Five Gables Inn - An East Boothbay, Maine bed and breakfast on Linekin Bay, Boothbay Harbor, ME
Reviews

Down East

Just ask Mid and De Kennedy, the owners of the Five Gables Inn in East Boothbay, who say they always encourage people to try to stay at least a couple days when they make their reservations.  This is not a sales ploy – the inn’s fifteen rooms are often booked well in advance, and trying to make a last-minute summer weekend reservation there is laughable (although they’d never laugh out loud at you; they’re far too nice).  It’s just that they believe a true vacation means staying put in one place for a spell.

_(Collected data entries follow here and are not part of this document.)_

Lemma ClaimNextRunnableJob_safe_witness :
  let result := ClaimNextRunnableJob (Some ex_pending) (ex_claim "t9" 50 200) ex_jobs_created
    ex_jobs_claimed in
  result.1.2.2 = false ∧ result.1.1 = ex_jobs_claimed.
Proof.
  cbv zeta. pose proof (ClaimNextRunnableJob_safe (Some ex_pending) (ex_claim "t9" 50 200)
    ex_jobs_created ex_jobs_claimed ex_jobs_claimed_reachable) as [_ H].
  assert (E : (ClaimNextRunnableJob (Some ex_pending) (ex_claim "t9" 50 200) ex_jobs_created
    ex_jobs_claimed).1.2.2 = false) by (vm_compute; reflexivity).
  split; [exact E|].
  destruct (ClaimNextRunnableJob _ _ _ _) as [[r' [j ok]] e]. simpl in E, H. by subst ok.
Defined.

(** A job the claim may take: runnable and free, of a queued or running build. *)
Definition eligibleJob (builds : option BuildRepository) claim r job : bool :=
  claimableJob (c_ClaimedAt claim) r job &&
  eligibleBuildStatus (co_status (buildClaimOrderOf builds (j_BuildID job))).

Lemma elem_of_sortedCandidates (builds : option BuildRepository) claim r job :
  job ∈ sortedCandidates builds claim r ↔
  claimableJob (c_ClaimedAt claim) r job = true ∧ job ∈ jobsInAnyOrder r.
Proof.
  unfold sortedCandidates. by rewrite elem_of_sort_slice, elem_of_candidates, elem_of_jobs.
Qed.
Definition workspacePlan (dependenciesByNodeID : gmap string (list string))
    (dependentCountByNodeID : gmap string Z) (step : BuildStep) : option WorkspaceInputPlan :=
  let dependencies := depsOf dependenciesByNodeID (effectiveWorkspaceNodeID step) in
  match dependencies with
  | [] => Some (mkWorkspaceInputPlan WorkspaceInputModeSource "" "" false)
  | [producerNodeID] =>
      Some (mkWorkspaceInputPlan WorkspaceInputModePredecessor producerNodeID ""
        (1 <? default 0 (dependentCountByNodeID !! producerNodeID)))
  | _ =>
      ancestor ← nearestCommonAncestor dependencies dependenciesByNodeID;
      Some (mkWorkspaceInputPlan WorkspaceInputModeFanIn "" ancestor false)
  end.

Definition planWorkspaceInputs (steps : list BuildStep) : option (list WorkspaceInputPlan) :=
  let '(dependenciesByNodeID, dependentCountByNodeID) := workspaceGraph steps in
  mapM (workspacePlan dependenciesByNodeID dependentCountByNodeID) steps.

(** ** The plan *)

Record BuildExecutionPlanner := mkBuildExecutionPlanner {
  bp_specVersion : Z;
  bp_clock : nat → Time;  (* the readings of the clock, one for each job *)
}.

Definition NewBuildExecutionPlanner (now : nat → Time) : BuildExecutionPlanner :=
  mkBuildExecutionPlanner 1 now.

Section plan.
  (** [json.Marshal] and the hexadecimal SHA-256 digest of a string. *)
  Context (json_Marshal : ExecutionJobSpec → string * option error) (sha256_hex : string → string).

Definition ToJSON (s : ExecutionJobSpec) : string * option error :=
  match json_Marshal s with
  | (_, Some err) => ("", Some err)
  | (raw, None) => (raw, None)
  end.

Definition BuildSpecDigest (specJSON : string) : option string :=
  let trimmed := TrimSpace specJSON in
  if trimmed == "" then None else Some (sha256_hex trimmed).

Definition ExecutionJobClaimDigest (claimToken : string) : string := sha256_hex claimToken.

(** The specification of one step's job. *)
Definition plannedSpec (p : BuildExecutionPlanner) (build : Build) (image : string)
    (step : BuildStep) (workspaceInput : WorkspaceInputPlan) : ExecutionJobSpec :=
  let stepImage := TrimSpace (st_Image step) in
  mkExecutionJobSpec (bp_specVersion p)
    (if st_ExecutionKind step == "" then ExecutionKindShell else st_ExecutionKind step)
    (if stepImage == "" then TrimSpace image else stepImage)
    (defaultValue (st_WorkingDir step) ".")
    (defaultValue (st_Command step) "sh" :: st_Args step)
    (mergePlannerEnv (st_Env step) (plannerTriggerEnv (b_Trigger build)))
    (maxInt (st_TimeoutSeconds step) 0)
    (optionalValue (b_PipelinePath build))
    (plannerContextDirFromPipelinePath (b_PipelinePath build))
    (mkSourceSnapshotRef
       (plannerSourceRepositoryURL (b_Source build) (b_RepoURL build))
       (plannerSourceCommitSHA (b_Source build) (b_CommitSHA build))
       (plannerSourceRef (b_Source build)) None None)
    workspaceInput
    (cloneRemoteImageBuildSpec (st_RemoteImageBuild step)).

(** The job of one step. *)
Definition plannedJob (p : BuildExecutionPlanner) (build : Build) (step : BuildStep)
    (spec : ExecutionJobSpec) (specJSON jobID : string) (now : Time) : ExecutionJob :=
  let job := zero_ExecutionJob in
  let job := job <| j_ID := jobID |> <| j_BuildID := b_ID build |> <| j_StepID := st_ID step |> in
  let job := job <| j_NodeID := effectiveWorkspaceNodeID step |> in
  let job := job <| j_GroupName := trimOptional (st_GroupName step) |> in
  let job := job <| j_DependsOnNodeIDs := st_DependsOnNodes step |> in
  let job := job <| j_Name := st_Name step |> <| j_StepIndex := st_StepIndex step |> in
  let job := job <| j_AttemptNumber := 1 |> <| j_LineageRootJobID := Some jobID |> in
  let job := job <| j_Status := ExecutionJobStatusQueued |> <| j_Image := js_Image spec |> in
  let job := job <| j_WorkingDir := js_WorkingDir spec |> <| j_Command := js_Command spec |> in
  let job := job <| j_Environment := js_Environment spec |> in
  let job := job <| j_TimeoutSeconds := Some (st_TimeoutSeconds step) |> in
  let job := job <| j_PipelineFilePath := optionalPointer (js_PipelineFilePath spec) |> in
  let job := job <| j_ContextDir := optionalPointer (js_ContextDir spec) |> in
  let job := job <| j_Source := js_Source spec |> <| j_SpecVersion := bp_specVersion p |> in
  let job := job <| j_SpecDigest := BuildSpecDigest specJSON |> in
  let job := job <| j_ResolvedSpecJSON := specJSON |> in
  job <| j_CreatedAt := now |>.

(** The loop over the steps; [newID] gives the identifiers in the order drawn. *)
Fixpoint planJobs (p : BuildExecutionPlanner) (newID : nat → string) (build : Build)
    (image : string) (index : nat) (steps : list (BuildStep * WorkspaceInputPlan))
    : list ExecutionJob * option error :=
  match steps with
  | [] => ([], None)
  | (step, workspaceInput) :: rest =>
      let spec := plannedSpec p build image step workspaceInput in
      match ToJSON spec with
      | (_, Some err) => ([], Some err)
      | (specJSON, None) =>
          let job := plannedJob p build step spec specJSON (newID index) (bp_clock p index) in
          match planJobs p newID build image (S index) rest with
          | (_, Some err) => ([], Some err)
          | (jobs, None) => (job :: jobs, None)
          end
      end
  end.

(** [None] when the search for a common ancestor does not return. *)
Definition Plan (p : BuildExecutionPlanner) (newID : nat → string) (build : Build)
    (steps : list BuildStep) (image : string) : option (list ExecutionJob * option error) :=
  if bool_decide (length steps = 0%nat) then Some ([], None)
  else
    workspacePlans ← planWorkspaceInputs steps;
    Some (planJobs p newID build image 0 (zip steps workspacePlans)).

End plan.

This philosophy fits in nicely with the inn’s history, which dates back to an era when visitors came, steamer trunks in tow, and put down roots for an entire summer.  If you’re looking for digs reminiscent of those gentler days this is the place.  The Five Gables, billed as “the only remaining original nineteenth-century seaside summer hotel” in the area, started life as the Forest House, where seven dollars bought you  room and three daily squares for a week.  (Prices are somewhat higher in the twenty-first century.)  In the 1980s the inn was fully restored and updated.  In 1995 the Kennedys purchased it and moved here from Atlanta, bringing a heap of Southern hospitality along with them.

The inn is sited on a high hill overlooking Linekin Bay (pronounced LYNN-akin) at the end of a dead-end road, where the passing of a car is an event.  Within walking distance is the East Boothbay General Store, with its green 1946 Ford panel truck parked outside near a pile of wooden lobster traps that are for sale.